ISLAMABAD: Pakistan’s economy has returned to the decade of 90s as the country’s total debt and liabilities in percentage of GDP ratio has crossed a psychological mark of 100 percent and now stood at 106.8 percent of GDP by end June 2020.
The total debt and liabilities in decade of 90s were close to 100 percent but now it had crossed this psychological mark and stood at 106.8 percent of GDP on June 30, 2020. The whole economic picture is quite similar to the situation that prevailed in decade of 90s.
It’s not only debt and liabilities witnessing skyrocketing trends, the country’s overall balance of payment position also worsened despite thumping over achieving current account surplus by Prime Minister Imran Khan.
However, renowned economist Dr Hafeez Pasha pointed out that the overall balance of payment that includes current account and financial account worsened by 60 percent in July 2020 compared to the same month of the last fiscal year.
Pakistan’s total debt and liabilities surged to Rs44.5 trillion, equivalent to 106.8 percent of GDP till end June, 2020. The PTI-led government increased total debt and liabilities to the tune of Rs14.7 trillion in last two years against PML-N increase in debt and liabilities to the tune of Rs15 trillion in last year’s tenure. So net increase in debt and liabilities were doubled under PTI-led regime in comparison with PML-N five-year rule.
With existing pace, there has been prediction that the total debt and liabilities might be doubled by 2023 after five-year tenure of PTI-led regime.
Dr Hafeez Pasha when contacted by this scribe, said that the total public debt and liabilities considered to be in safe zone when it stood in the range of 50 percent of GDP. However, Pakistan’s envisaged debt in percentage of GDP to the tune of 60 percent under Fiscal Responsibility and Debt Limitation Act, however, now it crossed 106 percent of GDP. He said that the devaluation and increased deficit resulted in hiking the public debt and liabilities.
He also mentioned that there was some kind of hackers attack on SBP’s website because it was showing data for different period so authorities concerned must look towards this issue. This scribe also contacted Dr Ashfaque Hassan Khan for seeking comments, he said that the IMF programme was designed in such a way that was bound to increase poverty, unemployment and surge in overall debt burden. He said that the public debt indicated net increase in debt so it was all the governments in the past since 1947 that were supposed to pay the principle and mark-up amount of obtained debt and liabilities burden. It was not new phenomena but the increase in pace of debt burden was unprecedented in last two years, he added.
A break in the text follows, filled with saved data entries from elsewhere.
(* ===== verification/GpuCorrect.v ===== *)
(** * The GPU virtualiser: what its handlers do

    The handlers against the specification, in states where the parties keep
    their promises: requests are served as [sp_clients] says and none is left
    that could be, responses as [sp_driver] says.  And a fault: a creation that
    fails after the client destroyed the resource. *)

From stdpp Require Import gmap.
From S2P Require Import Prelude Fifo RingQueue GpuQueue Ialloc Microkit GpuVirt GpuSpec GpuRel GpuClient GpuDriver.
From S2P Require Import GpuFlight GpuInit GpuSystem.

(** C18. The requests of the clients.  In a state that stands for an abstract one
    where the parties have kept their promises, [handle_clients] succeeds and
    does what [sp_clients] says: requests are taken in order, checked,
    translated and passed to the driver under a free identifier or answered with
    the reason for refusing them; the promises still hold; and afterwards no
    client has a request left, unless the identifiers or the places in the
    driver's queue have run out. *)
Theorem gpu_requests_refine (config : gpu_config) (s : gpu_virt) (sp : gpu_spec) (held : list Z) :
  gpu_rel config s sp -> flies config sp held ->
  exists s', handle_clients config s = Ok (tt, s') /\ gpu_rel config s' (sp_clients config sp) /\
    flies config (sp_clients config sp) held /\
    ((forall c, (c < Z.to_nat (gc_num_clients config))%nat -> cv_reqs (sp_cli (sp_clients config sp) c) = []) \/
     blocked config (sp_clients config sp)).
Proof.
  intros Hrel Hfl. pose proof (fi_inv _ _ _ Hfl) as Hinv. pose proof (flight_inv_clients_ok _ _ _ Hfl) as Hok.
  destruct (wp_elim _ _ _ (gpu_handle_clients_spec config s sp Hrel Hinv Hok)) as ([] & s' & E & Hrel' & _).
  exists s'. split_and!; [done..|by apply clients_flies|by apply sp_clients_done].
Qed.

(** C19. The responses of the driver.  In such a state [handle_driver] succeeds
    and does what [sp_driver] says: it asks for display info if that is due,
    settles each response in order, forwards it to the client that asked under
    the client's identifier, undoes a failed creation, publishes new display
    info, and drops responses that answer nothing; the promises still hold and
    no response is left. *)
Theorem gpu_responses_refine (config : gpu_config) (s : gpu_virt) (sp : gpu_spec) (held : list Z) :
  gpu_rel config s sp -> flies config sp held ->
  exists sp' s', sp_driver config sp = Some sp' /\ handle_driver config s = Ok (tt, s') /\ gpu_rel config s' sp' /\
    flies config sp' held /\ sp_drvr sp' = [].
Proof.
  intros Hrel Hfl. destruct (driver_flies config sp held Hfl) as (sp' & E & Hfl' & _). exists sp'.
  destruct (wp_elim _ _ _ (gpu_handle_driver_spec config s sp sp' Hrel (fi_inv _ _ _ Hfl) E)) as ([] & s' & Es & Hrel' & _ & Hd).
  by exists s'.
Qed.

(** ** A creation that fails too late *)

Section late.
Context (config : gpu_config).

Lemma undo_create_fault s sp bk c :
  gpu_rel config s sp -> (c < Z.to_nat (gc_num_clients config))%nat -> gb_cli_id bk = Z.of_nat c ->
  1 <= gb_res_virt bk <= GPU_MAX_RESOURCES -> tb_owned (sp_tables sp) !! (c, gb_res_virt bk) = None ->
  undo_create bk s = Fault AssertFail.
Proof.
  intros Hrel Hc Hcli Hv Hnone. unfold undo_create. rewrite Hcli.
  apply (wp_then_fault _ _ _ _ (fun d s' => d = UNMAPPED_RESOURCE_ID /\ s' = s)).
  { eapply res_map_spec; [done..|]. by rewrite Hnone. }
  intros d s' [-> ->]. apply (wp_then_fault _ _ _ _ (fun err _ => err = -1)).
  - unfold on_res_ialloc. wp_step. destruct (gl_res_ia _ _ _ Hrel) as [Hwf Ho Hs].
    eapply wp_mono; [eapply ialloc_free_refused_spec; [done|]|by intros err ia' [-> _]].
    right; left. rewrite Ho, Hs. done.
  - intros err s' ->. by apply bind_fault.
Qed.

Lemma settle_fault s sp bk c status :
  gpu_rel config s sp -> (c < Z.to_nat (gc_num_clients config))%nat -> gb_cli_id bk = Z.of_nat c ->
  1 <= gb_res_virt bk <= GPU_MAX_RESOURCES -> tb_owned (sp_tables sp) !! (c, gb_res_virt bk) = None ->
  is_create (gb_code bk) = true -> status <> GPU_RESP_OK -> settle config bk status s = Fault AssertFail.
Proof.
  intros Hrel Hc Hcli Hv Hnone Hcr Hst. pose proof (undo_create_fault s sp bk c Hrel Hc Hcli Hv Hnone) as Hu.
  unfold settle. rewrite bool_decide_false by done. cbn [negb when].
  destruct (gb_code bk); try done. destruct (gc_blob_support config); [|done]. by apply bind_fault.
Qed.
End late.

(** The first response of the driver reports the failure of a creation, and
    the client has already destroyed the resource, which the code accepts while
    the creation is under way: [handle_driver] then fails an assertion, so that
    a client that breaks the promise of [may_send] can stop the virtualiser for
    all clients. *)
Theorem gpu_late_failure_asserts (config : gpu_config) (s : gpu_virt) (sp : gpu_spec) (c : nat) (r : gpu_resp)
  (l : list gpu_resp) (bk := sp_bk sp !!! Z.to_nat (gp_id r)) :
  gpu_rel config s sp -> sp_try sp = false -> sp_drv_event sp = false ->
  sp_drvr sp = r :: l -> 0 <= gp_id r < gc_drv_capacity config -> gp_id r ∉ sp_ids sp ->
  is_create (gb_code bk) = true -> (c < Z.to_nat (gc_num_clients config))%nat -> gb_cli_id bk = Z.of_nat c ->
  1 <= gb_res_virt bk <= GPU_MAX_RESOURCES -> tb_owned (sp_tables sp) !! (c, gb_res_virt bk) = None ->
  gp_status r <> GPU_RESP_OK ->
  handle_driver config s = Fault AssertFail.
Proof.
  intros Hrel Htry Hev Hr Hid Hfree Hcr Hc Hcli Hv Hnone Hst.
  assert (handle_driver_body config (s, replicate (Z.to_nat (gc_num_clients config)) false) = Fault AssertFail) as Hbody.
  { unfold handle_driver_body.
    apply (wp_then_fault _ _ _ _ (fun o p => o = Some r /\ gpu_rel config p.1 (set_sp_drvr l sp))).
    { wp_step. eapply (on_drv_h_spec _ _ _ Hrel). intros Hh. eapply gpu_dequeue_resp_spec; [done..|].
      intros h Hh'. do 2 eexists. split; [done|]. intros s1 Hs1. done. }
    intros o [s1 n1] [-> Hs1]. cbn [fst] in Hs1. erewrite (bind_ok get) by done.
    pose proof (al_in_use _ _ _ _ (gl_req_ia _ _ _ Hs1) (gp_id r) ltac:(lia) Hfree) as Hu. cbn [fst].
    erewrite bind_ok by (unfold lift; by rewrite Hu). cbn [negb].
    assert (load (gv_reqsbk s1) (gp_id r) = Ok bk) as Hl.
    { rewrite (gl_bk _ _ _ Hs1). apply load_ok; [lia|].
      apply (lookup_total_in _ (gc_drv_capacity config)); [|done]. by apply Hrel. }
    erewrite bind_ok by (unfold lift; by rewrite Hl).
    rewrite bool_decide_false by (intros E; by rewrite E in Hcr).
    apply bind_fault, on_state_fault. by eapply (settle_fault config _ (set_sp_drvr l sp)). }
  unfold handle_driver.
  erewrite bind_ok.
  2: { unfold retry_display_info, event_display_info, with_local, mbind, M_bind, get. cbn [fst].
       rewrite (gl_try _ _ _ Hrel), Htry. cbn [when]. unfold mret, M_ret. cbn [fst].
       rewrite (gl_drv_event _ _ _ Hrel), Hev. cbn. done. }
  apply bind_fault, with_local_fault, loop_fault; [| |exact Hbody].
  - rewrite (drv_resps_length_spec config s sp), Hr by done. cbn. lia.
  - rewrite (drv_resps_more_spec config s sp), Hr by done. done.
Qed.

(** ** Examples in the system of two clients *)

(** After the first display info, and with a request of client 0 that creates a
    picture. *)
Definition duo_ready (s1 : gpu_virt) : gpu_virt := set_gv_display_init true (set_gv_drv_h duo_queue s1).
Definition duo_spec : gpu_spec := sp_first [] (set_sp_drvq [] (sp_initial duo_config duo_start)).
Definition duo_request : gpu_req := mk_gpu_req 9 (ResourceCreate2d (mk_create_2d 7 64 32 1)).

Lemma duo_queue_holds : gpu_holds duo_queue 4 [] [].
Proof. apply (gpu_holds_zero 4); [lia|lia|by exists (2 ^ 30)]. Qed.

Lemma duo_ready_rel s1 :
  gpu_rel duo_config s1 (sp_initial duo_config duo_start) -> gpu_rel duo_config (duo_ready s1) duo_spec.
Proof. intros Hrel. pose proof duo_queue_holds. unfold duo_ready, duo_spec, sp_first. by rel_tac Hrel. Qed.

Lemma duo_flies : flies duo_config duo_spec [].
Proof.
  set (r := mk_gpu_resp GPU_RESP_OK 0). set (sp := set_sp_drvr [r] (set_sp_drvq [] (sp_initial duo_config duo_start))).
  destruct (first_flies duo_config sp [] r []) as (_ & _ & _ & Hfl); [|done|exact Hfl]. split.
  - by apply (flight_inv_frame duo_config (sp_initial duo_config duo_start)), initial_flight, duo_gpu_start.
  - done.
  - by apply Forall_singleton.
Qed.

(** A request of client 0 in its queue. *)
Lemma duo_busy s1 :
  gpu_rel duo_config s1 (sp_initial duo_config duo_start) ->
  exists s, gpu_rel duo_config s (set_sp_clis (<[0%nat := mk_cli_view [duo_request] [] false]> (sp_clis duo_spec)) duo_spec)
    /\ flies duo_config (set_sp_clis (<[0%nat := mk_cli_view [duo_request] [] false]> (sp_clis duo_spec)) duo_spec) [].
Proof.
  intros Hrel%duo_ready_rel. set (s := duo_ready s1) in *.
  destruct (client_at duo_config s duo_spec Hrel 0) as (k & v & Hk & Hv & _ & Hkv); [cbn; lia|].
  injection Hv as <-. destruct (wp_elim _ _ _ (gpu_enqueue_req_spec _ _ _ _ (cr_queue _ _ _ _ _ Hkv) duo_request
     (fun _ h => gpu_holds h 4 [duo_request] []) ltac:(cbn; lia) ltac:(done))) as (? & h & _ & Hh).
  destruct (client_phase duo_config s [] duo_spec 0 k (set_gcl_queue_h h k) (mk_cli_view [duo_request] [] false)) as [Hrel' Hph];
    [done|by apply flies_phase; [apply duo_flies|]|done|by destruct Hkv; split| |].
  - intros sp' _ E. split; rewrite ?E.
    + apply Forall_singleton. split; cbn; unfold GPU_MAX_RESOURCES; (lia || done).
    + cbn. lia.
    + intros pre req post u Er [Hu _]. rewrite E in Er. destruct pre as [|? [|? ?]]; [injection Er as <-|done..]. done.
  - eexists. split; [exact Hrel'|]. by apply phase_flies.
Qed.

Lemma gpu_requests_refine_witness : exists s s' sp',
  gpu_rel duo_config s sp' /\ handle_clients duo_config s = Ok (tt, s') /\
  gpu_reqs (gv_drv_h s') = [mk_gpu_req 0 (ResourceCreate2d (mk_create_2d 1 64 32 1))].
Proof.
  destruct duo_initial as (s1 & _ & Hrel). destruct (duo_busy s1 Hrel) as (s & Hs & Hfl).
  destruct (gpu_requests_refine duo_config s _ [] Hs Hfl) as (s' & E & Hs' & _). exists s, s'. eexists. split; [exact Hs|].
  split; [exact E|]. by rewrite (gho_reqs _ _ _ _ (gl_drv _ _ _ Hs')).
Defined.

(** The state in which the driver has answered that request. *)
Definition duo_answered (status : gpu_resp_status) : gpu_spec :=
  set_sp_drvr [mk_gpu_resp status 0] (set_sp_drvq []
    (sp_clients duo_config (set_sp_clis (<[0%nat := mk_cli_view [duo_request] [] false]> (sp_clis duo_spec)) duo_spec))).

Lemma driver_answers config s sp r h :
  gpu_rel config s sp -> flies config sp [] -> sp_init sp = true -> map gq_id (sp_drvq sp) ++ map gp_id (sp_drvr sp) = [gp_id r] ->
  gpu_holds h (gc_drv_capacity config) [] [r] ->
  exists s', gpu_rel config s' (set_sp_drvr [r] (set_sp_drvq [] sp)) /\ flies config (set_sp_drvr [r] (set_sp_drvq [] sp)) [].
Proof.
  intros Hrel Hfl Hi Hr Hh.
  destruct (driver_phase config s [] [] sp [] [r] h Hrel (flies_phase _ _ _ Hfl Hi) Hh) as [Hrel' Hph].
  - unfold flight. cbn. by rewrite Hr.
  - congruence.
  - eexists. split; [exact Hrel'|]. by apply phase_flies.
Qed.

Lemma duo_answers status s1 :
  gpu_rel duo_config s1 (sp_initial duo_config duo_start) ->
  exists s, gpu_rel duo_config s (duo_answered status) /\ flies duo_config (duo_answered status) [].
Proof.
  intros Hrel. destruct (duo_busy s1 Hrel) as (s & Hs & Hfl).
  destruct (wp_elim _ _ _ (gpu_handle_clients_spec _ _ _ Hs (fi_inv _ _ _ Hfl) (flight_inv_clients_ok _ _ _ Hfl)))
    as ([] & s' & _ & Hs' & _).
  destruct (clients_flies duo_config _ [] Hfl) as [Hfl' _].
  destruct (wp_elim _ _ _ (gpu_enqueue_resp_spec _ _ _ _ duo_queue_holds (mk_gpu_resp status 0)
     (fun _ h => gpu_holds h 4 [] [mk_gpu_resp status 0]) ltac:(cbn; lia) ltac:(done))) as (? & h & _ & Hh).
  refine (driver_answers duo_config s' _ (mk_gpu_resp status 0) h Hs' Hfl' _ _ Hh); vm_compute; reflexivity.
Qed.

Lemma gpu_responses_refine_witness : exists s s',
  handle_driver duo_config s = Ok (tt, s') /\
  exists k, gv_clients s' !! 0%nat = Some k /\ gpu_resps (gcl_queue_h k) = [mk_gpu_resp GPU_RESP_OK 9].
Proof.
  destruct duo_initial as (s1 & _ & Hrel). destruct (duo_answers GPU_RESP_OK s1 Hrel) as (s & Hs & Hfl).
  destruct (gpu_responses_refine duo_config s _ [] Hs Hfl) as (sp' & s' & E & Es & Hs' & _ & _).
  exists s, s'. split; [exact Es|]. destruct (client_at duo_config s' sp' Hs' 0) as (k & v & Hk & _ & Hv & Hkv); [cbn; lia|].
  exists k. split; [done|]. rewrite (gho_resps _ _ _ _ (cr_queue _ _ _ _ _ Hkv)). rewrite <- Hv.
  assert (option_map (fun sp => cv_resps (sp_cli sp 0)) (sp_driver duo_config (duo_answered GPU_RESP_OK)) = Some [mk_gpu_resp GPU_RESP_OK 9]) as Hr by by vm_compute.
  rewrite E in Hr. by injection Hr.
Defined.

(** The driver reports a failure and the client has meanwhile destroyed the
    picture. *)
Definition duo_late : gpu_spec :=
  let t := sp_tables (duo_answered GPU_RESP_ERR_UNSPEC) in
  set_sp_tables (mk_tables ∅ (tb_free t) (tb_res t) (tb_blobs t)) (duo_answered GPU_RESP_ERR_UNSPEC).

Lemma gpu_late_failure_asserts_witness : exists s, handle_driver duo_config s = Fault AssertFail.
Proof.
  destruct duo_initial as (s1 & _ & Hrel). destruct (duo_answers GPU_RESP_ERR_UNSPEC s1 Hrel) as (s & Hs & _).
  assert (wp (set_res_map 0 7 UNMAPPED_RESOURCE_ID) s (fun _ s' => gpu_rel duo_config s' duo_late)) as H.
  { apply (set_res_map_spec duo_config s _ Hs 0 7 _ ∅); [cbn; lia|by unfold GPU_MAX_RESOURCES|done| |done].
    intros k Hk. rewrite lookup_empty. symmetry. change (tb_owned _) with (<[(0%nat, 7) := 1]> (∅ : gmap (nat * Z) Z)).
    by rewrite lookup_insert_ne, lookup_empty. }
  apply wp_elim in H as (? & s2 & _ & Hs2). exists s2.
  apply (gpu_late_failure_asserts duo_config s2 duo_late 0 (mk_gpu_resp GPU_RESP_ERR_UNSPEC 0) []); [exact Hs2|try (by vm_compute)..]; [|cbn; lia].
  assert (sp_ids duo_late = [1; 2; 3]) as -> by by vm_compute. set_solver by lia.
Defined.

(** The driver takes the next request, or answers a request. *)
Definition duo_driver_take : M gpu_virt unit := on_drv_h gpu_dequeue_req;; mret tt.
Definition duo_driver_answer (status : gpu_resp_status) (id : Z) : M gpu_virt unit :=
  on_drv_h (gpu_enqueue_resp (mk_gpu_resp status id));; mret tt.
Definition duo_send (cli : Z) (req : gpu_req) : M gpu_virt unit := on_cli_h cli (gpu_enqueue_req req);; mret tt.
Definition duo_up : M gpu_virt unit :=
  init duo_config;; duo_driver_take;; duo_driver_answer GPU_RESP_OK 0;; notified duo_config DRIVER_CH.

(** The run up to the fault: creation and destruction of a picture before the
    driver reports that the creation failed. *)
Example duo_create_unref_stops :
  (duo_up;; duo_send 0 duo_request;; duo_send 0 (mk_gpu_req 10 (ResourceUnref (mk_resource_unref 7)));;
   notified duo_config CLI_CH_OFFSET;; duo_driver_take;; duo_driver_answer GPU_RESP_ERR_UNSPEC 0;;
   notified duo_config DRIVER_CH) duo_start = Fault AssertFail.
Proof. vm_compute. reflexivity. Qed.

(** A resource identifier beyond the table is used as an index into it. *)
Example duo_large_resource_out_of_bounds :
  (duo_up;; duo_send 1 (mk_gpu_req 9 (ResourceCreate2d (mk_create_2d (GPU_MAX_RESOURCES + 1) 64 32 1)));;
   notified duo_config (CLI_CH_OFFSET + 1)) duo_start = Fault OutOfBounds.
Proof. vm_compute. reflexivity. Qed.

(** An offset that wraps makes the answer to a request for display info land
    outside the region of the client that asked, here in that of client 0. *)
Example duo_display_info_outside :
  exists s', (duo_up;; duo_send 1 (mk_gpu_req 9 (GetDisplayInfo (mk_get_display_info (2 ^ 64 - 200))));;
   modify (fun s => set_gv_client_mem (replicate 2048 7) s);;
   notified duo_config (CLI_CH_OFFSET + 1)) duo_start = Ok (tt, s') /\ gv_client_mem s' !! 824%nat = Some 0.
Proof. vm_compute. eexists. split; reflexivity. Qed.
The official data showed when the PTI came into power, Pakistan’s total debt and liabilities stood at Rs29.8 trillion on June 2018. This debt and liabilities burden went up to Rs40.2 trillion by end of June 2019 and now it escalated to Rs44.5 trillion.
The PML-N increased debt and liabilities from Rs14 trillion to Rs29 trillion in last five years from Rs2013 to 2018. Pakistan’s total debt and liabilities stood at Rs6 trillion in 2006-7 and under PPP rule it increased from Rs6 trillion to Rs14 trillion from 2007-8 to 2012-13.
Pakistan’s debt and liabilities have been increasing at supersonic speed and now it had entered a danger zone. The total debt and liabilities in percentage of GDP crossed 100 percent mark and now stood at 106.8 percent of GDP by end June 2020.
It is also a fact that the debt and liabilities increased by Rs11 trillion in first year rule of PTI in fiscal year 2019 but it went up from Rs40 trillion to Rs44.5 trillion so in second year the pace of debt increase restricted and it surged by Rs4 trillion only.
Pakistan’s total debt stood at Rs42.08 trillion by end of June 2020, equivalent to 100 percent of GDP. Total liabilities stood at Rs2.476 trillion till June 2020.
When contacted official spokesman for Finance Ministry for seeking his comments said that the total public debt and liabilities increases to 106 percent of GDP but if you look only total public debt it was hovering around 87 percent of GDP by end June 2020. He said that the pre-COVID-19 pandemic Pakistan fiscal balance was surplus and the tax revenues were increasing by over 17 percent till Feb 2020 compared to the same period of last fiscal year.
But the fiscal situation changed altogether where revenues were dropped and expenditure hiked so the budget deficit rose to over 8 percent of GDP. He said that for going forward the FBR would have to achieve its desired target of Rs4,963 billion and the expenditure would have to be curtailed.
He said the government did not slash down development expenditure but non-development expenditure were slashed down as despite political pressure the salaries and pensions were not raised. He said that the government would have to expand its GDP and taxes would have to be increased to avoid ballooning of public debt. He said that the government was implementing strategy to raise revenues and cut down expenditure to curtail debt burden over medium to long term basis.